- Problem statement
From the records below, pull each line that has "substring".

- Given entries

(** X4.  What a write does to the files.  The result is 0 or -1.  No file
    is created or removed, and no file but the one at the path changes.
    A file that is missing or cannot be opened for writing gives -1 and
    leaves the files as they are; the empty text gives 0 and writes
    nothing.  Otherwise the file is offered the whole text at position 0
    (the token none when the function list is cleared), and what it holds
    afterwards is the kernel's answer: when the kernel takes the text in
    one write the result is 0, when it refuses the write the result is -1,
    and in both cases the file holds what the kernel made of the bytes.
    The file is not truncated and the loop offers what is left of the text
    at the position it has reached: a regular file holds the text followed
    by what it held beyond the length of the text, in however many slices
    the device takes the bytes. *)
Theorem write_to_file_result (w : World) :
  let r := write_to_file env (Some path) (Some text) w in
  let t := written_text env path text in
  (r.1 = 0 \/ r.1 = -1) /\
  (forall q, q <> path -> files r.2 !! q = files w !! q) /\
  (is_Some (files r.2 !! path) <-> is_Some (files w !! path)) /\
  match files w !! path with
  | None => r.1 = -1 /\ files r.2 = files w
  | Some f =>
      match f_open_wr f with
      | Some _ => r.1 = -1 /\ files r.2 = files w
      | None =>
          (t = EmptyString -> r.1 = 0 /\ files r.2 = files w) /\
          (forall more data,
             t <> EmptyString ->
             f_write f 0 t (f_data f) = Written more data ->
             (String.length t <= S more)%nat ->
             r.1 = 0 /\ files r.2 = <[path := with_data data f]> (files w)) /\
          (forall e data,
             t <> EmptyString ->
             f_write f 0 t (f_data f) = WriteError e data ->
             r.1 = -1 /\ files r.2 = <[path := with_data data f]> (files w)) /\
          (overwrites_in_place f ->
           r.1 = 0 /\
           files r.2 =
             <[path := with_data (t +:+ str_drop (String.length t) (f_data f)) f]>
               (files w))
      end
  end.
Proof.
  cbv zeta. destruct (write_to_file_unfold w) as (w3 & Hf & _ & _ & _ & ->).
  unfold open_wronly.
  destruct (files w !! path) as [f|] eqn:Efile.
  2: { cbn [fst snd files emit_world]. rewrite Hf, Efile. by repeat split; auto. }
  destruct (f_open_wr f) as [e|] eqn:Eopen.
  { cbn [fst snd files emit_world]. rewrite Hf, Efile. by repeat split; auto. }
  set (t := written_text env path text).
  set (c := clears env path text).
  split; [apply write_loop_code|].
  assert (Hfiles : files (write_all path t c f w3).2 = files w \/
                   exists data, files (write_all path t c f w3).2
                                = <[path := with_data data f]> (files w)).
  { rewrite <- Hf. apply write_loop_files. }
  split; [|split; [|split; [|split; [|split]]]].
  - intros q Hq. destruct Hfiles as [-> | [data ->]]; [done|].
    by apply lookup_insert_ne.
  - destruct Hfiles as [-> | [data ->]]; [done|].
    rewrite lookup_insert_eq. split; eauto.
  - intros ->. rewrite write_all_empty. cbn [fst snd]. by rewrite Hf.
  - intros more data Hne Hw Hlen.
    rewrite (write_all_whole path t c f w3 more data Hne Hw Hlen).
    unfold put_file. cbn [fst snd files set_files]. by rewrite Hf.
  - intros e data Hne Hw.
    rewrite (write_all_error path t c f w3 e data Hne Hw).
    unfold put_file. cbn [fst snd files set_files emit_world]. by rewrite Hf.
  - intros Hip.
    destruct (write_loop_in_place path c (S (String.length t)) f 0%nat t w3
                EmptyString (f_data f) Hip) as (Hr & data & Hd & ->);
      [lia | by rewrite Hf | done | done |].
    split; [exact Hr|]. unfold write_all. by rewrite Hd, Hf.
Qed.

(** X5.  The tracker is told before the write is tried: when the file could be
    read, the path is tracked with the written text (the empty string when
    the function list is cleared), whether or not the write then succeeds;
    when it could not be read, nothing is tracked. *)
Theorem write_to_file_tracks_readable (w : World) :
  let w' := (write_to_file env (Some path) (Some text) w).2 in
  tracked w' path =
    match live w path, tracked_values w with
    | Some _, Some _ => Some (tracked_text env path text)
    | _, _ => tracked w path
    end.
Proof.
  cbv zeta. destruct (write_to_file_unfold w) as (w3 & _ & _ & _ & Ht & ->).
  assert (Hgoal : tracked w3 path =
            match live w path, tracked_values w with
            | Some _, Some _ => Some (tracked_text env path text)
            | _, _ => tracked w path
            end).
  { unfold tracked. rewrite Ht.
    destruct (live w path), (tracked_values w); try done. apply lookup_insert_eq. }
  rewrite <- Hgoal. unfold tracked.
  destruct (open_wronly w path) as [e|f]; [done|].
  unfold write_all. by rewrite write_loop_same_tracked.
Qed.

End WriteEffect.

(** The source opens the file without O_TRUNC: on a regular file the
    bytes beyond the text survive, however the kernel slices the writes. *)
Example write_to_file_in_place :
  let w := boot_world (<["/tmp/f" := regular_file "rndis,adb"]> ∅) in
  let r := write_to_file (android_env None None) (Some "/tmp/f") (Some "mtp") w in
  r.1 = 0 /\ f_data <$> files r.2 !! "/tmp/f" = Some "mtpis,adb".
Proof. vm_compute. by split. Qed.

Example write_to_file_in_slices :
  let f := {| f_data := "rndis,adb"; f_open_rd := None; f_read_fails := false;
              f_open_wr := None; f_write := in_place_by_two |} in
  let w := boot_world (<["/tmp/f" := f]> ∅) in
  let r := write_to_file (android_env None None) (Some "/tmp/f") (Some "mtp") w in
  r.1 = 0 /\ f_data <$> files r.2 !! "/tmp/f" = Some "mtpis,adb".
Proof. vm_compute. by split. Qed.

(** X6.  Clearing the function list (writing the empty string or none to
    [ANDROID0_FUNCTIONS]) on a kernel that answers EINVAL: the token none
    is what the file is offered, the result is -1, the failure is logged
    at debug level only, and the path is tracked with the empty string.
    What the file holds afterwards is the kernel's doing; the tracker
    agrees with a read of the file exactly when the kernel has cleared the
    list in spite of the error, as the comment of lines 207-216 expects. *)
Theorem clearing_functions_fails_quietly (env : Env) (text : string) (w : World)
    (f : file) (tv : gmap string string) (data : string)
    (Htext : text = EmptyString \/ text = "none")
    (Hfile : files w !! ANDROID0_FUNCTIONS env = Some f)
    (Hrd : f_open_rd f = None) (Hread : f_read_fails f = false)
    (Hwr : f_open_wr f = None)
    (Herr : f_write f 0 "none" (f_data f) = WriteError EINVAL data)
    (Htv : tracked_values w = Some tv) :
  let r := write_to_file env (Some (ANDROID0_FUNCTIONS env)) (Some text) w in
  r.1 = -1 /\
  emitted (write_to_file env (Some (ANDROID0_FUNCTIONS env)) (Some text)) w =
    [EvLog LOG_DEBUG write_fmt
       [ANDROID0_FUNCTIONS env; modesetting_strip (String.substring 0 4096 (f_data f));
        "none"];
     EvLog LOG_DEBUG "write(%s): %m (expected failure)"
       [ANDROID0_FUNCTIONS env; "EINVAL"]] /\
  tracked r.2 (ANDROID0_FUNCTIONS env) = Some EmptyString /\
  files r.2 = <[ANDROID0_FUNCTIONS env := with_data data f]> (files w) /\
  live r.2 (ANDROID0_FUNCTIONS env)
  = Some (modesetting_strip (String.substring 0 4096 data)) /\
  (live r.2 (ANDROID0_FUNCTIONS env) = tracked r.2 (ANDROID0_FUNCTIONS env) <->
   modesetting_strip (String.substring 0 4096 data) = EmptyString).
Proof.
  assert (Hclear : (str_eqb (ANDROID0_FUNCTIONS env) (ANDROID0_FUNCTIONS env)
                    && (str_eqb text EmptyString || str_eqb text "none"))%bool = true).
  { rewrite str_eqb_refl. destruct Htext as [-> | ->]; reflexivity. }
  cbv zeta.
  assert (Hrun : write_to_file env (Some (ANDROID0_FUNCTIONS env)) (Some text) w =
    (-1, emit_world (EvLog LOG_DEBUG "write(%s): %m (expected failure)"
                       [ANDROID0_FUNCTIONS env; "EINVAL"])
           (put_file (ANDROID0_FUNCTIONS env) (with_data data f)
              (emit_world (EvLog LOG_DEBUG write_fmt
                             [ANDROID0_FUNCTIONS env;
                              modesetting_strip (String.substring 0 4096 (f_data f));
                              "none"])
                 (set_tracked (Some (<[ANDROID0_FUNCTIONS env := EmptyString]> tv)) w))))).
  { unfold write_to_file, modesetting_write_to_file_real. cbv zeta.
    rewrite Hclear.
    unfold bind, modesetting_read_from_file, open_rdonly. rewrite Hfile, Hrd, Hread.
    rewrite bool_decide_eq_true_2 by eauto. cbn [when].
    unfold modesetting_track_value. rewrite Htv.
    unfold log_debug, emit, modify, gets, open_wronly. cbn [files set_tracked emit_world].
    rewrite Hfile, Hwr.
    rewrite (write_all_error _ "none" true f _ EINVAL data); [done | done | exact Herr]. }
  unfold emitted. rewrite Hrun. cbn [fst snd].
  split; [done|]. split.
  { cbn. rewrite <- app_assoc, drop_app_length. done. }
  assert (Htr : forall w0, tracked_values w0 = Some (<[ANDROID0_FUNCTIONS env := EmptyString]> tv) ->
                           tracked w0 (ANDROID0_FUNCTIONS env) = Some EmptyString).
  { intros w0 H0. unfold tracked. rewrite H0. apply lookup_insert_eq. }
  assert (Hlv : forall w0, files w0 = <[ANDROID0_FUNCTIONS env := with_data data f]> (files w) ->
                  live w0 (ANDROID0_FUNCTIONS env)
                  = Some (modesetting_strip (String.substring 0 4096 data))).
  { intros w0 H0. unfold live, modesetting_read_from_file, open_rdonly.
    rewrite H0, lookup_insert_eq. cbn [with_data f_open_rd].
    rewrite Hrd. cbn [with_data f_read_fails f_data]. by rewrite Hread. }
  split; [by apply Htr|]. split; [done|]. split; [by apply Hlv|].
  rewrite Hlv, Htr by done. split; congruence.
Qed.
* * *
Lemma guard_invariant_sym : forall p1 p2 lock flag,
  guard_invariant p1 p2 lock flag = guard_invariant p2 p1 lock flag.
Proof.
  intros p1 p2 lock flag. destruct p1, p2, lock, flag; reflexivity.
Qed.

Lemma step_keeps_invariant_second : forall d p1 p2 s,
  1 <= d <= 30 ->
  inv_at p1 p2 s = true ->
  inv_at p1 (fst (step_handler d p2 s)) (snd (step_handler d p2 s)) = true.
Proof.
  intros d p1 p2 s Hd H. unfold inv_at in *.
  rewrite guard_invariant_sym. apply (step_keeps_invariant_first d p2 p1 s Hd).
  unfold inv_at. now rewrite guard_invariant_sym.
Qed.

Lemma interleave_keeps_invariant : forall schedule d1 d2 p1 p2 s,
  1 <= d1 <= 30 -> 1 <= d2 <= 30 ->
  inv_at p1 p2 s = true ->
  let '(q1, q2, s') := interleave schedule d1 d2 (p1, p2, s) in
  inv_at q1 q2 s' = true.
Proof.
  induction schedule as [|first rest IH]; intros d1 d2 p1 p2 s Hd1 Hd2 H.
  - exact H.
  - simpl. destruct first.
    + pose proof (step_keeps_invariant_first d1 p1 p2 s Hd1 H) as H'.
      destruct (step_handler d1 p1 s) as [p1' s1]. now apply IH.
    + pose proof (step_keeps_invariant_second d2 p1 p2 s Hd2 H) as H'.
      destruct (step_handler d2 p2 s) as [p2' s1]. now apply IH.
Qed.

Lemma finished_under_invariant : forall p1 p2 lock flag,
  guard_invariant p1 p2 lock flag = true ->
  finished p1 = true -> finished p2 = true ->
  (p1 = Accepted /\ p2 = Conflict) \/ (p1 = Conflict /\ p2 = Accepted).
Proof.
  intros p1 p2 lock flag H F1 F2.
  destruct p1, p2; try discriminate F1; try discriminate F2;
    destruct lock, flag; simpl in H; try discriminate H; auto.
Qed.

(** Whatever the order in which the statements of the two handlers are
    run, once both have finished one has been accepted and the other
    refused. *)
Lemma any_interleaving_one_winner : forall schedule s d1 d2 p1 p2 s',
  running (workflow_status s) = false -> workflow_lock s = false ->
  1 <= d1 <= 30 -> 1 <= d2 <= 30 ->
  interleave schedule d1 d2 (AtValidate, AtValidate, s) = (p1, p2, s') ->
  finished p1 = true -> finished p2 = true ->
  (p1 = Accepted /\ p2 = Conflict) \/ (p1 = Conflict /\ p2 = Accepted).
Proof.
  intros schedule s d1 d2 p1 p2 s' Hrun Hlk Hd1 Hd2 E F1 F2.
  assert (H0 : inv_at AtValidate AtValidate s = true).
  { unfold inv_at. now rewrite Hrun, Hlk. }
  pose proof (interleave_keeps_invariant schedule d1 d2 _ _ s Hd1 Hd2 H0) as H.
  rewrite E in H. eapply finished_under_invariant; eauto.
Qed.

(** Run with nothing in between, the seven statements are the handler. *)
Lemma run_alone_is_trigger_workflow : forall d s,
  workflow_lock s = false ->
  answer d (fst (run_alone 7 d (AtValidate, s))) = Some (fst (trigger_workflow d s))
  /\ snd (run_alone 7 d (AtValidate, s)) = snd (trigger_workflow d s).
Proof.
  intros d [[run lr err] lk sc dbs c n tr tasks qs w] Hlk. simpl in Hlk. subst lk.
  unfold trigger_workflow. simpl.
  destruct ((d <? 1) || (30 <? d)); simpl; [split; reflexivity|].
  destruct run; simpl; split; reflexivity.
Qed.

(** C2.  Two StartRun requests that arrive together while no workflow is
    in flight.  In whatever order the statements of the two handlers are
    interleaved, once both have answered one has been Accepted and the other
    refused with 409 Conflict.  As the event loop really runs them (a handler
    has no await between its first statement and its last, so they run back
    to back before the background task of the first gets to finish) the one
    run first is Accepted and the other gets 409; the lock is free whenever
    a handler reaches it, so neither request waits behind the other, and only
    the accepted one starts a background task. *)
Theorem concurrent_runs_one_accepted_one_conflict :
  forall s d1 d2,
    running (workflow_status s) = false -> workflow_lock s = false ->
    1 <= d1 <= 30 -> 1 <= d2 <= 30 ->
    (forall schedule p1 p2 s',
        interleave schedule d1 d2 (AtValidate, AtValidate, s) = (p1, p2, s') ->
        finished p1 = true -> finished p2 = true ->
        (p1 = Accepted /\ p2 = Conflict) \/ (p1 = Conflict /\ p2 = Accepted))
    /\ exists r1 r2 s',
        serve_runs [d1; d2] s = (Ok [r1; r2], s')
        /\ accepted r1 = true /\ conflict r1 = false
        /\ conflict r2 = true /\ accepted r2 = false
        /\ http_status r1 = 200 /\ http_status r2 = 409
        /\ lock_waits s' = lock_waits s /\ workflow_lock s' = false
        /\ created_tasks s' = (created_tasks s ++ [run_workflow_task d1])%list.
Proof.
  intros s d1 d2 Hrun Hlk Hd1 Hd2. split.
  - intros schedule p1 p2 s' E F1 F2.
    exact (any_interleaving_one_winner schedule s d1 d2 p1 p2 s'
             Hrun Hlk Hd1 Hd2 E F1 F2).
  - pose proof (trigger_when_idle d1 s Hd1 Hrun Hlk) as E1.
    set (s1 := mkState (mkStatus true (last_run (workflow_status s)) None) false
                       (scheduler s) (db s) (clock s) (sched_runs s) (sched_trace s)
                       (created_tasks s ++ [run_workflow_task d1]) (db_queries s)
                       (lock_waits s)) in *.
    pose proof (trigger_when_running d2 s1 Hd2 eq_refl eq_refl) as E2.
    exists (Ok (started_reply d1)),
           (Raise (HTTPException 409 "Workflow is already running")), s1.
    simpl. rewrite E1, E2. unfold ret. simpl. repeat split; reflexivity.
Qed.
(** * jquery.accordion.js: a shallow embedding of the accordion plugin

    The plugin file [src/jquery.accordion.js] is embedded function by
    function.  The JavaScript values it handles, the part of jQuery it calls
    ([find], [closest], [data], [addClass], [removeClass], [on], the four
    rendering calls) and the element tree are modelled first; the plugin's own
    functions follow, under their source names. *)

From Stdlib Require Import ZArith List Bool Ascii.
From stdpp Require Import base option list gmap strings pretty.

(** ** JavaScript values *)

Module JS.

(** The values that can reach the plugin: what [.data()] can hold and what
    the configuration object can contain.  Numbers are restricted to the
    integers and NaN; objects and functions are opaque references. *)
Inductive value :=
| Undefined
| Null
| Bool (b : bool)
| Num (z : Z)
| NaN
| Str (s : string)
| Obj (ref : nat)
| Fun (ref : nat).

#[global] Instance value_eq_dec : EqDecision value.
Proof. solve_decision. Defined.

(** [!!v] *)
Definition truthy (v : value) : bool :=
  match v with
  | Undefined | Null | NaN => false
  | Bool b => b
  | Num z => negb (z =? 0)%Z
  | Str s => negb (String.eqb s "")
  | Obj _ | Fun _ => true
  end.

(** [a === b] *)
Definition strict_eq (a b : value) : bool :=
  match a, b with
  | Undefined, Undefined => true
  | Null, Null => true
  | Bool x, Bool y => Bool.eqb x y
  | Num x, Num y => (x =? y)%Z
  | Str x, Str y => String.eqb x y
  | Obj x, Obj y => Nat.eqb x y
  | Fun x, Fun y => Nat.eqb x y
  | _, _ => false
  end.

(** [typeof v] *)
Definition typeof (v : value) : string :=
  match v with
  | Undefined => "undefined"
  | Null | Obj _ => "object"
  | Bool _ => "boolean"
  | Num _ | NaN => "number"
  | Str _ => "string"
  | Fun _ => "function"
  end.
==
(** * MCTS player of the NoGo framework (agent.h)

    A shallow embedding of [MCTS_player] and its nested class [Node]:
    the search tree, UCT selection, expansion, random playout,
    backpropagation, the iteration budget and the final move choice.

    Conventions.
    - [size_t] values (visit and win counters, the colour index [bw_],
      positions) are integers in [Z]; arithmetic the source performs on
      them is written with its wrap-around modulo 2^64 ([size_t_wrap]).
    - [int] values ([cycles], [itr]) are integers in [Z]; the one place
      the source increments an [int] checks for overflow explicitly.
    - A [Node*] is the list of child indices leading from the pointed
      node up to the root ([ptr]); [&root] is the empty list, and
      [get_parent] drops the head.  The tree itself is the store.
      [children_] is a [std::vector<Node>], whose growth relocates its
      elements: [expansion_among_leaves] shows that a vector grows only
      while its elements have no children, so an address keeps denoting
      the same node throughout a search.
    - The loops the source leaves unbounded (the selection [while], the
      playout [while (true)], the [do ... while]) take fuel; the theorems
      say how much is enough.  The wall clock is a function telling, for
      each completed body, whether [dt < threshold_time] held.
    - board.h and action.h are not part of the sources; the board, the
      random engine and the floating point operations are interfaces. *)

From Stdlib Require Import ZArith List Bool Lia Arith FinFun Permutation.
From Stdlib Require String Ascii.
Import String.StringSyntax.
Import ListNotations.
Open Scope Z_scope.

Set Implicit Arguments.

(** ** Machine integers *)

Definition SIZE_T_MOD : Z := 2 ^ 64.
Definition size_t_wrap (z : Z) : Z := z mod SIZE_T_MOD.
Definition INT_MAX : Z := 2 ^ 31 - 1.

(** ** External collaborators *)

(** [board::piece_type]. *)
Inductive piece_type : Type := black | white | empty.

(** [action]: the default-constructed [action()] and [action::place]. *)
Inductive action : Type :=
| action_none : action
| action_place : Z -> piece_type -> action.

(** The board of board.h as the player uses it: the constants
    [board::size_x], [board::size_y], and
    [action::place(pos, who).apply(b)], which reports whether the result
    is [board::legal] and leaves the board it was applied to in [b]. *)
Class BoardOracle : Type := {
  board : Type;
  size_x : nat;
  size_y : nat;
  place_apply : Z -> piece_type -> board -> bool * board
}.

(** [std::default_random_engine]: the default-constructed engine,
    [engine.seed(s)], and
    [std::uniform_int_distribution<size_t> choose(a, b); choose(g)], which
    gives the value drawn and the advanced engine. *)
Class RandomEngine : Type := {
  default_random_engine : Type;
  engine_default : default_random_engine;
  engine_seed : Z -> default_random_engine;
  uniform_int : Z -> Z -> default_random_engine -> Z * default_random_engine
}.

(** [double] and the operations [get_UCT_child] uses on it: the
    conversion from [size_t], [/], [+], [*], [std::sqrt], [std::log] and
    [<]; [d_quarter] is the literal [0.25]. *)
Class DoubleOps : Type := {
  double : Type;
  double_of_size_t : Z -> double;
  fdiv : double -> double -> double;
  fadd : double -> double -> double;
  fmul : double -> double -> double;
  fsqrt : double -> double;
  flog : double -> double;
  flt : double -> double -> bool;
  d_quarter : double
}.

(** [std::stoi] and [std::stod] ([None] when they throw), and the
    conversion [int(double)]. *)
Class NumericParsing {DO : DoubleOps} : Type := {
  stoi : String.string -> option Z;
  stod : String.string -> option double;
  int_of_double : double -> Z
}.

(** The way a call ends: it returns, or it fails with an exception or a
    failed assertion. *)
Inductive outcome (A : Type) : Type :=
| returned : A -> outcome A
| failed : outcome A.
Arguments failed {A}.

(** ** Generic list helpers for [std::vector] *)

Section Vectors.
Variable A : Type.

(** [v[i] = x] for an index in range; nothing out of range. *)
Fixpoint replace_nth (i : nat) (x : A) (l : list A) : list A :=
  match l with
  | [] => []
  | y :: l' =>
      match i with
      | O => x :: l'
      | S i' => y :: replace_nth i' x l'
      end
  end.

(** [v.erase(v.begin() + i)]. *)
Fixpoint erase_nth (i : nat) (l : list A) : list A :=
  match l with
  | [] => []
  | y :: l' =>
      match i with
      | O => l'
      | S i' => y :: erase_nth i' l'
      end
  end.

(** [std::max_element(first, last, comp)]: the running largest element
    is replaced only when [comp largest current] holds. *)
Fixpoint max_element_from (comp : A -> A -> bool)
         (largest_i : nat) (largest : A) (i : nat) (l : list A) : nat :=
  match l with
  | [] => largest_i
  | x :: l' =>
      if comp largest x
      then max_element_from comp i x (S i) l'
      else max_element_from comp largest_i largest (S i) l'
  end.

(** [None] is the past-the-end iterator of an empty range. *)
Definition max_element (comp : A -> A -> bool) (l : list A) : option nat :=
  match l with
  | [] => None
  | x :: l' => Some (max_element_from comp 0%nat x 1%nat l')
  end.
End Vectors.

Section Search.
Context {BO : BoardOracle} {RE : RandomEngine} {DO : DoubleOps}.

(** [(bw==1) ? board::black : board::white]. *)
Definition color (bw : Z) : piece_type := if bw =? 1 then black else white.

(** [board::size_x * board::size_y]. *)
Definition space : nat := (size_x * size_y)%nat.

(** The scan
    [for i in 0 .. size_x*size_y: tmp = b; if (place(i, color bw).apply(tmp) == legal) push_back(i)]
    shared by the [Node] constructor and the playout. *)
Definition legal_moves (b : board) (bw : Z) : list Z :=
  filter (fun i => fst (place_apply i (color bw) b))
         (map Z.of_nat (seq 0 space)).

- Reply
       [ANDROID0_FUNCTIONS env; modesetting_strip (String.substring 0 4096 (f_data f));
  = Some (modesetting_strip (String.substring 0 4096 data)) /\
   modesetting_strip (String.substring 0 4096 data) = EmptyString).
                              modesetting_strip (String.substring 0 4096 (f_data f));
                  = Some (modesetting_strip (String.substring 0 4096 data))).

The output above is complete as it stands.